== Study material

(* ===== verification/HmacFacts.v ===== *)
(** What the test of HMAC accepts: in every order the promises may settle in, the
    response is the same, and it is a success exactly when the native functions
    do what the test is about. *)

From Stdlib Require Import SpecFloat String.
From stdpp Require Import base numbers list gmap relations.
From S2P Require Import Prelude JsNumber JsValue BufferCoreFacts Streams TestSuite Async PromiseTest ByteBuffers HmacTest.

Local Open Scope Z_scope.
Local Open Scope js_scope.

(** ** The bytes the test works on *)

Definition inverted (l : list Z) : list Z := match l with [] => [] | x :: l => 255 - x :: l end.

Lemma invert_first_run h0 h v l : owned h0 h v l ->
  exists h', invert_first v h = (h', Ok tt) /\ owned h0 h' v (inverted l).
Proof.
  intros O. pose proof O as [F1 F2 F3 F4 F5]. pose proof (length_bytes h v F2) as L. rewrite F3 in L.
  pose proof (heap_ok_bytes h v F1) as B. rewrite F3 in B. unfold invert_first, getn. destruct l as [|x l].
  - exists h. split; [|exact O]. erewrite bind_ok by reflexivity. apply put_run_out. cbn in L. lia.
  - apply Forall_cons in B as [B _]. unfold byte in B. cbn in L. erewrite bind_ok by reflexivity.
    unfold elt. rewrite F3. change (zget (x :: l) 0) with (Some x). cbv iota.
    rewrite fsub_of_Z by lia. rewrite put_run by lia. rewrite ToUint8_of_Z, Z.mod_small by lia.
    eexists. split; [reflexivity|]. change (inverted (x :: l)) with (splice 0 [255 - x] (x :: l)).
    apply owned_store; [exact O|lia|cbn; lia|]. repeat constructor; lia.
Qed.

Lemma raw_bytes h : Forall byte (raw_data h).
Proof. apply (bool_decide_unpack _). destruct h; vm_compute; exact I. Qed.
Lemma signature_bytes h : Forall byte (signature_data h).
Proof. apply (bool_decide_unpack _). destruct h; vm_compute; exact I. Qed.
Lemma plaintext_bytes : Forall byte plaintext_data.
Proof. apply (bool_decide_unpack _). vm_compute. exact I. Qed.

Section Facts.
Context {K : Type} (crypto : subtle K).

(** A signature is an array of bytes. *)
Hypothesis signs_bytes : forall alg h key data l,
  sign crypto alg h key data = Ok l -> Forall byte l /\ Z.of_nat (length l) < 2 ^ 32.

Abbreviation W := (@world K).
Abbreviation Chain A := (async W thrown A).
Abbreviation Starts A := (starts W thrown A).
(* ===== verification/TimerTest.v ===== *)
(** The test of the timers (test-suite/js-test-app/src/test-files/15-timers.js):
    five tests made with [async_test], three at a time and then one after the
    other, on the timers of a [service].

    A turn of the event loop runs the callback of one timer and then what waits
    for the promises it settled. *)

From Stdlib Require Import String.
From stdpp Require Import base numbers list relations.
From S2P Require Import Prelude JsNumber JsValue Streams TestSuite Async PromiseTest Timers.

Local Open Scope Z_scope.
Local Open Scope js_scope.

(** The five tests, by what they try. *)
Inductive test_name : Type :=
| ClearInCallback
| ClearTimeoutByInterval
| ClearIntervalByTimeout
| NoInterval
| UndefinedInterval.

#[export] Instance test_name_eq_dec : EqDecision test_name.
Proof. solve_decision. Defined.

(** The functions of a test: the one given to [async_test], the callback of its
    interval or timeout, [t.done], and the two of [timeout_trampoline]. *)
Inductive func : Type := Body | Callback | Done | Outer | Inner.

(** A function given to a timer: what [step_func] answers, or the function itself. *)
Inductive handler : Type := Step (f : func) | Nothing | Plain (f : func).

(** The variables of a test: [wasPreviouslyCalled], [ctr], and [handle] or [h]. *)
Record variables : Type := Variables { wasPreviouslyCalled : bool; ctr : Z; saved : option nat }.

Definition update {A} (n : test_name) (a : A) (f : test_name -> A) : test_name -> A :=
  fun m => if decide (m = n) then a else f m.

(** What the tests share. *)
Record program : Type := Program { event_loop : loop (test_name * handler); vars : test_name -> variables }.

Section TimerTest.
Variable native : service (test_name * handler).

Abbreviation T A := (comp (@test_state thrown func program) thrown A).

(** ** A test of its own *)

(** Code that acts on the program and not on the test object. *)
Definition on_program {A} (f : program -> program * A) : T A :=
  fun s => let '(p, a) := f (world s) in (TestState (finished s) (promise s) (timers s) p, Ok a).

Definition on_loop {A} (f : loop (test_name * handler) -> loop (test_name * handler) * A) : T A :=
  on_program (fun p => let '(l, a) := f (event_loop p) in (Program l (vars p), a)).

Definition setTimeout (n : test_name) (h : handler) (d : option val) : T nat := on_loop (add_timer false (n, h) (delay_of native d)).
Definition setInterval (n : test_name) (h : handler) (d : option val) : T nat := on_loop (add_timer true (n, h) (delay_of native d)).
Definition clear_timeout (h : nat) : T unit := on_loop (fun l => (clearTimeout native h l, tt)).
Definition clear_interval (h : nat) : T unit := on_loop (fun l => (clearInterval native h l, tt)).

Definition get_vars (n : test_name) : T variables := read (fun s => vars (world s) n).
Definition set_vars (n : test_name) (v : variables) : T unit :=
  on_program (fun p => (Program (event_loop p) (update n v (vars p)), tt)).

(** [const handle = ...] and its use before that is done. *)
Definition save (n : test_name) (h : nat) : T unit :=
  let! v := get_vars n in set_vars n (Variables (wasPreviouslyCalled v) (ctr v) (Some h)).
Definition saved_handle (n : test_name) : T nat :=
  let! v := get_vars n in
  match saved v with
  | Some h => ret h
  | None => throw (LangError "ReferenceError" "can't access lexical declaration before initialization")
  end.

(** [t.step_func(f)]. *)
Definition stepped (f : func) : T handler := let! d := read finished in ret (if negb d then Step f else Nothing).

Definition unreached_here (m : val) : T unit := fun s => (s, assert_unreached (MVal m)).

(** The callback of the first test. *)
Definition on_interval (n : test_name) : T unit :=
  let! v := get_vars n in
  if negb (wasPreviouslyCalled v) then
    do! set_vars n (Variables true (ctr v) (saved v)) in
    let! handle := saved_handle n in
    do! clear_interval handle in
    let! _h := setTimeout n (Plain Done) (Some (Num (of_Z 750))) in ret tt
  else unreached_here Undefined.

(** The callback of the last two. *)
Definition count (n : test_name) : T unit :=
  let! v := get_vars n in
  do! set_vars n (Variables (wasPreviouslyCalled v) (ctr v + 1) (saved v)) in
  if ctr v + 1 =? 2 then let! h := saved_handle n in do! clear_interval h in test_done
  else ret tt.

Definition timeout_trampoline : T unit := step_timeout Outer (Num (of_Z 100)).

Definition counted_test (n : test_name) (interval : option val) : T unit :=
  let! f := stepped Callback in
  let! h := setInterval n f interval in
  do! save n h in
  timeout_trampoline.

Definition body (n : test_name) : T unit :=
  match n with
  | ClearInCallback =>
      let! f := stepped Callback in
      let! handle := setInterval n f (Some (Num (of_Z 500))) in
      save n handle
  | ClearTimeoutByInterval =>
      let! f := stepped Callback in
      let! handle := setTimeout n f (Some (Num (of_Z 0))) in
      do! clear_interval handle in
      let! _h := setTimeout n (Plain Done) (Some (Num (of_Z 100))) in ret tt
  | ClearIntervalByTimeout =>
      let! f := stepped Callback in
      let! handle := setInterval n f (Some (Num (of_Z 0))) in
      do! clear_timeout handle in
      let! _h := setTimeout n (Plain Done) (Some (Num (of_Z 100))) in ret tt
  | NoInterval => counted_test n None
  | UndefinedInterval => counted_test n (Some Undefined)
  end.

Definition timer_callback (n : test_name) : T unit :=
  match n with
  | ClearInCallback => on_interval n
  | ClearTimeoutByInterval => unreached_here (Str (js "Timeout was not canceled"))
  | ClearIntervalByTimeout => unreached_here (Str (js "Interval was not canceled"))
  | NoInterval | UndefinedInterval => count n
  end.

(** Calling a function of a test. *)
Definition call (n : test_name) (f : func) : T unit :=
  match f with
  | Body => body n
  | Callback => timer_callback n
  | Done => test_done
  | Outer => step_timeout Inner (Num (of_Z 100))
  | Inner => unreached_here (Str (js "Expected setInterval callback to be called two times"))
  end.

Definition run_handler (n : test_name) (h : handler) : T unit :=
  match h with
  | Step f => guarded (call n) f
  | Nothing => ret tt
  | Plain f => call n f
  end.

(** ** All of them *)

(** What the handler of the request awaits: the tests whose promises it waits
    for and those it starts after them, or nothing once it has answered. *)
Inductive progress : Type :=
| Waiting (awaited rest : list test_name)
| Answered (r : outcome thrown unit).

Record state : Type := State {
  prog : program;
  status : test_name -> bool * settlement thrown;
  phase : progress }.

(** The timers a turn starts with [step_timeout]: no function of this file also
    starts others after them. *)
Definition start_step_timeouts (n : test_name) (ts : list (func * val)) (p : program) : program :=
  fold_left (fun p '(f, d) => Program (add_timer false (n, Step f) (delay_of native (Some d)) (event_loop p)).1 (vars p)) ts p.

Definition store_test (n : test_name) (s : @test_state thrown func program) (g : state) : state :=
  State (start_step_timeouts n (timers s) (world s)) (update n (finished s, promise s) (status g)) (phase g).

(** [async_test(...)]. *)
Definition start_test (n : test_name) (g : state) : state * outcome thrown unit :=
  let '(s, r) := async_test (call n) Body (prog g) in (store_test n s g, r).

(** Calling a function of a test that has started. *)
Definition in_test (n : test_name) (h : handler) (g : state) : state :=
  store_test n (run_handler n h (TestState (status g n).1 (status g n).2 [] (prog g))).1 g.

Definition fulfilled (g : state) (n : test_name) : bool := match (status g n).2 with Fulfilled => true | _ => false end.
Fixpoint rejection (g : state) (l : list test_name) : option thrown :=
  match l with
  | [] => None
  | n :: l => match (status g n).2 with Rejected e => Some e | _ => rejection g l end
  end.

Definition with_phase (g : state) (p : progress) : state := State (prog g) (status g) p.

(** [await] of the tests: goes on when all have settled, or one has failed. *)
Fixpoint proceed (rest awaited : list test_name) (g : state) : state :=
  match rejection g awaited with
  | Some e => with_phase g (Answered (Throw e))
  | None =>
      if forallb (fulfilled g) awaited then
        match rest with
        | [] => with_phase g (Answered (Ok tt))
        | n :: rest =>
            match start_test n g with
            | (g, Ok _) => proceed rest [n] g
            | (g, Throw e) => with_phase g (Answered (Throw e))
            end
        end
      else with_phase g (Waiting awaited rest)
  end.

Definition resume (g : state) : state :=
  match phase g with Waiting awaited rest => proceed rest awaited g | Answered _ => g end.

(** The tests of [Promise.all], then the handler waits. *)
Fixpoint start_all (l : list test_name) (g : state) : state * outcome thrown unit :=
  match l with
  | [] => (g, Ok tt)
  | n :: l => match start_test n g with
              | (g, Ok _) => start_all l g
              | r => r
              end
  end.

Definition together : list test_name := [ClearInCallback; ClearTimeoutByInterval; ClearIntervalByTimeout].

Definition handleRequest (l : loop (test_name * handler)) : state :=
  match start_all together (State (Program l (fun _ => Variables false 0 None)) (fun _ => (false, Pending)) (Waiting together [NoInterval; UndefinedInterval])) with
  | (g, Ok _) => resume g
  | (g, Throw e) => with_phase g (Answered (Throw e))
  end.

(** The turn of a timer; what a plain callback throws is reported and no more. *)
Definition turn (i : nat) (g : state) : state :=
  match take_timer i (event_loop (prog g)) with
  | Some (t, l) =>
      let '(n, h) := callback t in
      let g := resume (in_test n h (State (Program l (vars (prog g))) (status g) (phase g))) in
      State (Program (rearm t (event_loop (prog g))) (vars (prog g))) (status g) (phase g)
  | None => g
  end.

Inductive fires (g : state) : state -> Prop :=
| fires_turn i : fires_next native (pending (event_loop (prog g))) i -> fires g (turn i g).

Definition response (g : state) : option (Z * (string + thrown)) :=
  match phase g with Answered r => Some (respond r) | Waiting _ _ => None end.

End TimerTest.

====

• _Exercise prompt_
Copy verbatim, from the listing above, each line from the one containing "ClearIntervalByTimeout => unreached_here" down to the one containing "Definition run_handler (n", inclusive.

• _Exercise response_
  | ClearIntervalByTimeout => unreached_here (Str (js "Interval was not canceled"))
  | NoInterval | UndefinedInterval => count n
  end.

(** Calling a function of a test. *)
Definition call (n : test_name) (f : func) : T unit :=
  match f with
  | Body => body n
  | Callback => timer_callback n
  | Done => test_done
  | Outer => step_timeout Inner (Num (of_Z 100))
  | Inner => unreached_here (Str (js "Expected setInterval callback to be called two times"))
  end.

Definition run_handler (n : test_name) (h : handler) : T unit :=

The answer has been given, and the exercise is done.